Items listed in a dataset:
(** Length in bytes (a 16-bit variable) and buffer, as [CipStringICompare] reads
    them. *)
Definition string_i_bytes (s : CipStringIStruct) : option (Z * option (list Z)) :=
  let t := char_string_struct s in
  if t =? kCipShortString then x ← as_short (string s); Some (ss_length x, ss_string x)
  else if t =? kCipString then x ← as_string (string s); Some (st_length x, st_string x)
  else if t =? kCipString2 then
    x ← as_string2 (string s); Some (u16 (s2_length x * 2), s2_string x)
  else if t =? kCipStringN then
    x ← as_stringN (string s); Some (u16 (sn_length x * sn_size x), sn_string x)
  else Some (0, None).

Definition memcmp_equal (n : Z) (p q : list Z) : option bool :=
  p ← load_n p (Z.to_nat n); q ← load_n q (Z.to_nat n);
  Some (bool_decide (p = q)).

(** One comparison of the inner loop. *)
Definition string_i_match (s1 s2 : CipStringIStruct) : option bool :=
  '(len_1, data_1) ← string_i_bytes s1;
  '(len_2, data_2) ← string_i_bytes s2;
  match data_1, data_2 with
  | Some d1, Some d2 => if len_1 =? len_2 then memcmp_equal len_1 d1 d2 else Some false
  | _, _ => Some false
  end.

Fixpoint exists_c {A} (f : A → option bool) (n : nat) (l : list A) : option bool :=
  match n with
  | O => Some false
  | S n =>
      match l with
      | [] => None
      | a :: l => b ← f a; if b : bool then Some true else exists_c f n l
      end
  end.

Definition CipStringICompare (s1 s2 : CipStringI) : option bool :=
  exists_c (fun a =>
      exists_c (string_i_match a) (Z.to_nat (number_of_strings s2))
        (array_of_string_i_structs s2))
    (Z.to_nat (number_of_strings s1)) (array_of_string_i_structs s1).

(** ** Lemmas *)

(** A string object whose buffer holds what its length says. *)
Definition buffer_ok (n : Z) (b : option (list Z)) : Prop :=
  0 <= n ∧ match b with
           | Some s => n <= Z.of_nat (length s)
           | None => n = 0
           end.

Lemma load_n_take p n : (n <= length p)%nat → load_n p n = Some (take n p).
Proof. intros H. unfold load_n. by rewrite decide_True. Qed.

Lemma load_n_app p q n : length p = n → load_n (p ++ q) n = Some p.
Proof.
  intros <-. rewrite load_n_take by (rewrite length_app; lia). by rewrite take_app_length.
Qed.

Lemma load_n_Some p n bs : load_n p n = Some bs → length bs = n ∧ bs = take n p.
Proof. unfold load_n. case_decide; [| done]. intros [= <-]. rewrite length_take. split; [lia | done]. Qed.

Lemma load_n_self p n : length p = n → load_n p n = Some p.
Proof. intros <-. rewrite load_n_take, take_ge by lia. done. Qed.

Lemma copy_buffer_ok n b :
  buffer_ok n b → ∃ s, copy_buffer b n = Some (Some s) ∧ length s = Z.to_nat n ∧
                       s = take (Z.to_nat n) (default [] b).
Proof.
  intros [Hn Hb]. unfold copy_buffer. destruct (Z.eqb_spec n 0) as [->|]; [by eexists |].
  destruct b as [s|]; [| lia]. simpl. rewrite load_n_take by lia. simpl.
  eexists; split; [done |]. rewrite length_take. split; [lia | done].
Qed.

(** The four string types of an international string. *)
Definition valid_string (s : CipStringIStruct) : Prop :=
  match string s with
  | Some (ShortStringObject x) =>
      char_string_struct s = kCipShortString ∧ buffer_ok (ss_length x) (ss_string x)
  | Some (StringObject1 x) =>
      char_string_struct s = kCipString ∧ buffer_ok (st_length x) (st_string x)
  | Some (String2Object x) =>
      char_string_struct s = kCipString2 ∧ buffer_ok (2 * s2_length x) (s2_string x)
  | Some (StringNObject x) =>
      char_string_struct s = kCipStringN ∧
      buffer_ok (sn_size x * sn_length x) (sn_string x)
  | None => False
  end.

(** Symbol count, symbol size and bytes of a string object. *)
Definition string_content (o : StringObject) : Z * Z * list Z :=
  match o with
  | ShortStringObject x => (ss_length x, 1, take (Z.to_nat (ss_length x)) (default [] (ss_string x)))
  | StringObject1 x => (st_length x, 1, take (Z.to_nat (st_length x)) (default [] (st_string x)))
  | String2Object x => (s2_length x, 2, take (Z.to_nat (2 * s2_length x)) (default [] (s2_string x)))
  | StringNObject x => (sn_length x, sn_size x,
      take (Z.to_nat (sn_size x * sn_length x)) (default [] (sn_string x)))
  end.

Definition same_string_i (a b : CipStringIStruct) : Prop :=
  language_char_1 a = language_char_1 b ∧ language_char_2 a = language_char_2 b ∧
  language_char_3 a = language_char_3 b ∧
  char_string_struct a = char_string_struct b ∧ character_set a = character_set b ∧
  string_content <$> string a = string_content <$> string b.

Lemma copy_string_i_struct_spec s :
  valid_string s →
  ∃ s', copy_string_i_struct s = Some s' ∧ same_string_i s' s ∧ valid_string s'.
Proof.
  destruct s as [c1 c2 c3 t cs o]. unfold valid_string, copy_string_i_struct,
    CipStringICreateStringStructure, CipStringIDeepCopyInternalString; simpl.
  destruct o as [[x|x|x|x]|]; simpl; [..| done].
  all: intros [-> Hb]; simpl.
  all: destruct (copy_buffer_ok _ _ Hb) as (b & E & Hl & Hc).
  all: destruct Hb as [Hn _].
  all: rewrite E; simpl; eexists; split; [done |]; split.
  1, 3, 5, 7: unfold same_string_i; simpl; rewrite <-Hc; split_and!; try done;
    simpl; by rewrite take_ge by lia.
  all: simpl; split; [done |]; split; [done |]; lia.
Qed.

(** Decoding an element consumes what an element of that content occupies. *)
Lemma copy_string_i_structs_spec l :
  Forall valid_string l →
  ∃ l', copy_string_i_structs (length l) l = Some l' ∧
        Forall2 same_string_i l' l ∧ Forall valid_string l'.
Proof.
  induction 1 as [|s l Hs _ (l' & E & H1 & H2)]; [eexists; split; [done | by split] |].
  destruct (copy_string_i_struct_spec s Hs) as (s' & Es & Hsame & Hv).
  simpl. rewrite Es; simpl. rewrite E; simpl. eexists; split; [done |].
  split; by constructor.
Qed.

Lemma strlen_cstr s rest :
  Forall (λ b, b ≠ 0) s → strlen (s ++ 0 :: rest) = Some (Z.of_nat (length s)).
Proof.
  induction 1 as [|b s Hb _ IH]; [done |]. simpl.
  rewrite (proj2 (Z.eqb_neq b 0)) by done. rewrite IH; simpl. f_equal. lia.
Qed.

Lemma SetCipShortStringByData_spec c n p :
  0 <= n <= Z.of_nat (length p) →
  ∃ s, SetCipShortStringByData (Some c) n p = Some (Some s) ∧
       (n ≠ 0 → s = mkShortString n (Some (take (Z.to_nat n) p))) ∧
       (n = 0 → s = match ss_string c with Some _ => mkShortString 0 None | None => c end).
Proof.
  intros Hn. unfold SetCipShortStringByData, ClearCipShortString.
  destruct (Z.eqb_spec 0 n) as [<-|]; simpl.
  - eexists; split; [done |]. by split.
  - rewrite load_n_take by lia. simpl. eexists; split; [done |]. by split.
Qed.

Lemma write_prefix buf bs :
  (length bs <= length buf)%nat →
  write_bytes buf 0 bs = Some (bs ++ drop (length bs) buf).
Proof. intros H. apply write_bytes_Some. split_and!; [done | lia | done]. Qed.

Lemma write_terminated buf bs n :
  (length bs < length buf)%nat → n = Z.of_nat (length bs) →
  (b ← write_bytes buf 0 bs; write_bytes b n [0])
  = Some (bs ++ 0 :: drop (S (length bs)) buf).
Proof.
  intros Hl ->. pose proof (write_bytes_app buf 0 bs [0]) as H.
  change (0 + Z.of_nat (length bs)) with (Z.of_nat (length bs)) in H. rewrite H.
  rewrite write_prefix by (rewrite length_app; simpl; lia).
  by rewrite <-(assoc_L (++)), length_app, Nat.add_1_r.
Qed.

Lemma bind_nested {A B C} (x : option A) (f : A → option B) (g : B → option C) :
  (a ← x; b ← f a; g b) = (b ← (a ← x; f a); g b).
Proof. by destruct x. Qed.

Lemma GetCstr_copies n s buf len :
  0 <= n <= Z.of_nat (length s) → n < len → len <= Z.of_nat (length buf) →
  GetCstrFromCipShortString (Some (mkShortString n (Some s))) (Some buf) len
  = Some (0, Some (take (Z.to_nat n) s ++ 0 :: drop (S (Z.to_nat n)) buf)).
Proof.
  intros Hn Hlen Hbuf. unfold GetCstrFromCipShortString. cbn [ss_length ss_string].
  rewrite (proj2 (Z.ltb_ge len 1)), (proj2 (Z.leb_gt len n)) by lia.
  set (bs := take (Z.to_nat n) s).
  assert (Hl : length bs = Z.to_nat n) by (unfold bs; rewrite length_take; lia).
  assert (E : (if n =? 0 then Some [] else s ← Some s; load_n s (Z.to_nat n)) = Some bs).
  { destruct (Z.eqb_spec n 0) as [->|]; [done |]. simpl. by rewrite load_n_take by lia. }
  rewrite E. cbn [mbind option_bind]. rewrite bind_nested, write_terminated by lia.
  by rewrite Hl.
Qed.

(** ** Properties *)

(** A short string set from a NUL-terminated C string of at most 255
    characters is given back by [GetCstrFromCipShortString] with return code 0
    and a terminating NUL whenever the buffer has room for it. *)
Theorem short_string_cstr_roundtrip c s rest buf len :
  Forall (λ b, b ≠ 0) s → (0 < length s <= 255)%nat →
  Z.of_nat (length s) < len → len <= Z.of_nat (length buf) →
  ∃ c', SetCipShortStringByCstr (Some c) (s ++ 0 :: rest) = Some (Some c') ∧
    GetCstrFromCipShortString (Some c') (Some buf) len
    = Some (0, Some (s ++ 0 :: drop (S (length s)) buf)).
Proof.
  intros Hs Hl Hlen Hbuf. unfold SetCipShortStringByCstr.
  rewrite strlen_cstr by done. simpl. rewrite u8_id by (unfold is_u8; lia).
  destruct (SetCipShortStringByData_spec c (Z.of_nat (length s)) (s ++ 0 :: rest))
    as (c' & E & Hc & _); [rewrite length_app; lia |].
  exists c'. split; [done |]. rewrite Hc by lia. clear E Hc.
  rewrite Nat2Z.id, take_app_length.
  rewrite GetCstr_copies by lia. by rewrite Nat2Z.id, take_ge by lia.
Qed.

Lemma short_string_cstr_roundtrip_witness :
  ∃ c', SetCipShortStringByCstr (Some (mkShortString 0 None)) [65; 66; 0] = Some (Some c') ∧
    GetCstrFromCipShortString (Some c') (Some [9; 9; 9; 9]) 4
    = Some (0, Some [65; 66; 0; 9]).
Proof.
  apply (short_string_cstr_roundtrip (mkShortString 0 None) [65; 66] [] [9; 9; 9; 9] 4).
  - repeat constructor; lia.
  - simpl; lia.
  - simpl; lia.
  - simpl; lia.
Defined.

(** A string one character longer than the buffer is truncated by two
    characters and nevertheless reported with return code 0, the code documented
    for "the complete string fit". *)
Theorem GetCstr_truncated_reports_ok s buf :
  (2 <= length s <= 255)%nat → length buf = (length s - 1)%nat →
  GetCstrFromCipShortString (Some (mkShortString (Z.of_nat (length s)) (Some s)))
    (Some buf) (Z.of_nat (length s) - 1)
  = Some (0, Some (take (length s - 2) s ++ [0])).
Proof.
  intros Hs Hb. unfold GetCstrFromCipShortString. cbn [ss_length ss_string].
  set (n := length s) in *. rewrite (proj2 (Z.ltb_ge _ 1)) by lia.
  rewrite (proj2 (Z.leb_le _ _)) by lia.
  replace (Z.of_nat n - (Z.of_nat n - 1) - 1) with 0 by lia. change (s32 (u64 0)) with 0.
  replace (Z.of_nat n - 1 - 1) with (Z.of_nat (n - 2)) by lia.
  assert (E : (if Z.of_nat (n - 2) =? 0 then Some []
               else s0 ← Some s; load_n s0 (Z.to_nat (Z.of_nat (n - 2))))
              = Some (take (n - 2) s)).
  { destruct (Z.eqb_spec (Z.of_nat (n - 2)) 0) as [E|].
    - by replace (n - 2)%nat with 0%nat by lia.
    - simpl. rewrite Nat2Z.id, load_n_take by lia. done. }
  rewrite E. simpl. assert (Hl : length (take (n - 2) s) = (n - 2)%nat)
    by (rewrite length_take; lia).
  rewrite bind_nested, write_terminated by lia. simpl.
  by rewrite drop_ge by lia.
Qed.

Lemma GetCstr_truncated_reports_ok_witness :
  GetCstrFromCipShortString (Some (mkShortString 3 (Some [65; 66; 67]))) (Some [0; 0]) 2
  = Some (0, Some [65; 0]).
Proof. apply (GetCstr_truncated_reports_ok [65; 66; 67] [0; 0]); simpl; lia. Defined.

(** [CipStringICopy] of a valid international string succeeds, and every
    copied element has the language, character set, type and content of the
    original and owns a buffer large enough for its length. *)
Theorem CipStringICopy_deep_copy s :
  number_of_strings s = Z.of_nat (length (array_of_string_i_structs s)) →
  Forall valid_string (array_of_string_i_structs s) →
  ∃ s', CipStringICopy s = Some s' ∧ number_of_strings s' = number_of_strings s ∧
    Forall2 same_string_i (array_of_string_i_structs s') (array_of_string_i_structs s) ∧
    Forall valid_string (array_of_string_i_structs s').
Proof.
  intros Hn Hv. unfold CipStringICopy. rewrite Hn, Nat2Z.id.
  destruct (copy_string_i_structs_spec _ Hv) as (l' & -> & H1 & H2). simpl.
  eexists; split; [done |]. by split_and!.
Qed.

Lemma CipStringICopy_deep_copy_witness :
  ∃ s', CipStringICopy
    (mkStringI 1 [mkStringIStruct 101 110 103 kCipShortString 4
                    (Some (ShortStringObject (mkShortString 1 (Some [65]))))]) = Some s' ∧
    number_of_strings s' = 1.
Proof.
  destruct (CipStringICopy_deep_copy
    (mkStringI 1 [mkStringIStruct 101 110 103 kCipShortString 4
                    (Some (ShortStringObject (mkShortString 1 (Some [65]))))]))
    as (s' & E & Hn & _).
  - done.
  - constructor; [| constructor]. split; [done |]. split; simpl; lia.
  - exists s'. by split.
Defined.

WORK ORDER:
From the line holding "as (s' & E & Hn & _)." down to the final line above, quote every line exactly and only those lines.

RESPONSE FOR THIS EXERCISE:
    as (s' & E & Hn & _).
  - done.
  - constructor; [| constructor]. split; [done |]. split; simpl; lia.
  - exists s'. by split.
Defined.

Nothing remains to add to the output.